Shawan Jabarin Denied Right to Travel to Galway

Tomorrow, we begin two days of events to mark the tenth anniversary of activities of the Irish Centre for Human Rights. One of our honoured guests was to be Shawan Jabarin, the director of the Palestinian NGO Al Haq. Shawan completed our LLM programme some years ago, and we will honour him at a banquet tomorrow as a distinguished graduate. Alas, Israel will not allow Shawan the right to travel. Yesterday, the Israeli embassy in Dublin - cloaked by diplomatic immunity - issued a nasty statement accusing him of terrorism, based upon secret evidence allegedly presented to courts in Israel but which Shawan has never seen and cannot contest.
The Irish Minister of Foreign Affairs, Micheal Martin, responded today in the Dail (one of the houses of the Irish Parliament) to a question about Shawan:


                                                                        Question No. 13

Parliamentary Question - Dept Details

To ask the Minister for Foreign Affairs his views on the case of Shawan Jabarin, the director of the human rights agency Al-Haq who is a graduate of the Irish Centre for Human Rights at NUI Galway and who hopes to travel to an anniversary event for this centre in Galway but at present will not be in a position to do so due to the travel ban imposed by the Israeli State; if efforts will be made in order to assist his passage; and if he will make a statement on the matter.
- Jack Wall.

For ORAL answer on Thursday, 18th November, 2010.

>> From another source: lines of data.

(* ===== verification/ProcessFacts.v ===== *)
(** * Tools: what an error shows, and when a run ends *)

From S2P Require Import Prelude RustStr Utf8 Process.

(** ** Substrings *)

Definition occurs (m s : bytes) : Prop := ∃ a b, s = a ++ m ++ b.

Lemma contains_iff m s : contains m s = true ↔ occurs m s.
Proof.
  unfold contains. split.
  - destruct (split_once m s) as [[a b]|] eqn:E; [|done]. intros _.
    apply split_once_Some in E. by exists a, b.
  - intros (a & b & ->). revert b. induction a as [|c a IH]; intros b; cbn [app].
    + destruct m as [|c m]; [by destruct b|]. cbn [app split_once].
      change (c :: m ++ b) with ((c :: m) ++ b). by rewrite strip_prefix_app.
    + cbn [split_once]. destruct (strip_prefix m (c :: a ++ m ++ b)) as [r|]; [done|].
      specialize (IH b). by destruct (split_once m (a ++ m ++ b)) as [[]|].
Qed.

(** A string without [c] that occurs around a [c] occurs on one side of it. *)
Lemma occurs_app_sep m c s t : c ∉ m → occurs m (s ++ c :: t) → occurs m s ∨ occurs m t.
Proof.
  intros Hc (a & b & He). apply app_eq_inv in He as [(k & -> & Hk)|(k & -> & Hk)].
  - apply app_eq_inv in Hk as [(k2 & -> & Hk)|(k2 & -> & _)].
    + left. destruct k2 as [|d k2].
      * exists a, []. by rewrite !app_nil_r.
      * injection Hk as <- _. exfalso. apply Hc, elem_of_app. right. by left.
    + left. by exists a, k2.
  - destruct k as [|d k]; cbn [app] in Hk.
    + destruct m as [|d m]; cbn [app] in Hk.
      * left. exists s, []. by rewrite !app_nil_r.
      * injection Hk as -> _. exfalso. apply Hc. by left.
    + injection Hk as -> ->. right. by exists k, b.
Qed.

Lemma occurs_join m c ws :
  c ∉ m → m ≠ [] → occurs m (join [c] ws) → ∃ w, w ∈ ws ∧ occurs m w.
Proof.
  intros Hc Hne. induction ws as [|w ws IH]; cbn [join].
  - intros (a & b & He). exfalso. apply Hne. destruct a; [|done]. by destruct m.
  - destruct ws as [|w2 ws].
    + intros Ho. exists w. split; [by left|done].
    + intros Ho. cbn [app] in Ho. apply occurs_app_sep in Ho as [Ho|Ho]; [| |done].
      * exists w. split; [by left|done].
      * destruct (IH Ho) as (v & Hv & Hov). exists v. split; [by right|done].
Qed.

Lemma occurs_take m n s : occurs m (take n s) → occurs m s.
Proof.
  intros (a & b & He). exists a, (b ++ drop n s). rewrite !app_assoc, <- (app_assoc a), <- He.
  by rewrite take_drop.
Qed.

(** ** The words of an excerpt *)

(** What an excerpt never shows, in any case of its letters. *)
Definition markers : list bytes := SECRET_PREFIXES ++ [bs "token="; bs "private-token:"].

Lemma redacted_word redact word m :
  m ∈ markers →
  ¬ occurs m (to_ascii_lowercase (if is_secret redact word (to_ascii_lowercase word)
                                  then bs "[redacted]" else word)).
Proof.
  intros Hm Ho. apply contains_iff in Ho.
  destruct (is_secret redact word (to_ascii_lowercase word)) eqn:Es.
  - assert (forallb (λ m, negb (contains m (to_ascii_lowercase (bs "[redacted]")))) markers = true)
      as Hall by (by vm_compute).
    rewrite forallb_forall in Hall. apply list_elem_of_In, Hall in Hm. by rewrite Ho in Hm.
  - unfold is_secret in Es. to_prop. unfold markers in Hm.
    apply elem_of_app in Hm as [Hm|Hm].
    + assert (existsb (λ p, contains p (to_ascii_lowercase word)) SECRET_PREFIXES = true) as He.
      { apply existsb_exists. exists m. split; [by apply list_elem_of_In|done]. }
      congruence.
    + apply elem_of_cons in Hm as [-> |Hm]; [congruence|].
      apply list_elem_of_singleton in Hm as ->. congruence.
Qed.

Lemma excerpt_words_redacted ws redact w m :
  w ∈ excerpt_words redact ws → m ∈ markers → ¬ occurs m (to_ascii_lowercase w).
Proof.
  revert redact. induction ws as [|[|c cs] ws IH]; intros redact; cbn [excerpt_words].
  - by intros ?%not_elem_of_nil.
  - apply IH.
  - intros Hw Hm. apply elem_of_cons in Hw as [-> |Hw]; [by apply redacted_word|by eapply IH].
Qed.

Lemma lowercase_join ws :
  to_ascii_lowercase (join [SPACE] ws) = join [SPACE] (to_ascii_lowercase <$> ws).
Proof.
  unfold to_ascii_lowercase. induction ws as [|w ws IH]; [done|].
  destruct ws as [|w2 ws]; [done|].
  change (join [SPACE] (w :: w2 :: ws)) with (w ++ [SPACE] ++ join [SPACE] (w2 :: ws)).
  rewrite !fmap_app, IH. done.
Qed.

(** Characters of the words: scalars that a line may show. *)
Definition shown (c : N) : Prop := is_scalar c = true ∧ is_control c = false ∧ hidden c = false.

Lemma lossy_scalars k s : Forall (λ c, is_scalar c = true) (lossy_skip k s).
Proof.
  revert k. induction s as [|b s IH]; intros [|k]; cbn [lossy_skip]; [constructor|constructor| |done].
  destruct (decode1 (b :: s)) as [[c len]|] eqn:E; constructor; try done.
  apply decode1_Some in E. naive_solver.
Qed.
Definition blame_batch (t : RemoteTarget) (batch : list Span) : io (list (option Blame)) :=
  r ← request gh (host (repository t)) (bs "graphql") (bs "POST")
        (Some (json_object [(bs "query", json_str (blame_query (length batch)));
                            (bs "variables", json_object (blame_variables t batch))])) accept_json;
  if negb (http_status r =? 200)%N
  then lift (Err (bs "GitHub blame failed with HTTP " ++ dec (http_status r)))
  else
    v ← lift (from_slice (http_body r));
    let commit := index (index (index v (bs "data")) (bs "repository")) (bs "object") in
    mret (imap (blame_of_file commit) batch).

(** [slice::chunks]. *)
Fixpoint chunks {A} (fuel n : nat) (l : list A) : list (list A) :=
  match fuel, l with
  | S f, _ :: _ => take n l :: chunks f n (drop n l)
  | _, _ => []
  end.
Definition github_blame (t : RemoteTarget) (spans : list Span) : io (list (option Blame)) :=
  found ← bounded_io (λ batch,
      r ← attempt (blame_batch t batch);
      mret (match r with Ok b => b | Err _ => replicate (length batch) None end))
    (chunks (length spans) BLAME_BATCH spans);
  mret (concat found).

End compare.

(** ** Reviews *)

(** What GitHub is sent for one comment, and for the review. *)
Inductive PayloadComment :=
| File (path body subject_type : bytes)
| Line (path body : bytes) (line : N) (side : bytes) (start_line : option N)
    (start_side : option bytes).
Record Payload := mkPayload {
  payload_commit : bytes; event : bytes; payload_body : bytes;
  payload_comments : list PayloadComment
}.
Definition payload_comment (c : PreparedComment) : PayloadComment :=
  if pc_file_level c then File (pc_path c) (pc_body c) (bs "file")
  else
    let range := (pc_start_line c <? pc_line c)%N in
    Line (pc_path c) (pc_body c) (pc_line c) (Side_api (pc_side c))
      (if range then Some (pc_start_line c) else None)
      (if range then Some (Side_api (pc_side c)) else None).
Definition payload_of (p : PreparedReview) : Payload :=
  mkPayload (head (target p)) (Verdict.api (verdict p)) (summary p)
    (payload_comment <$> prepared_comments p).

Ref No:   43161/10     Lottery:   12                                                                             


 REPLY

Shawan Jabarin is the Director of Al-Haq, an important and respected Palestinian human rights organisation which is supported by Irish Aid. Through our Mission in Ramallah my Department has regular contacts with Al Haq and with Mr. Jabarin personally.

He has been consistently refused permission to leave Palestine since June 2006, when he returned from a fellowship at the Irish Centre for Human Rights at NUI Galway. Ireland and other EU partners have made representations to allow him to travel to human rights events in Europe, but without success. The Israeli authorities have insisted that they have serious security concerns in relation to Mr. Jabarin, and this view has been upheld by Israeli courts, although the evidence on which it was based has remained secret.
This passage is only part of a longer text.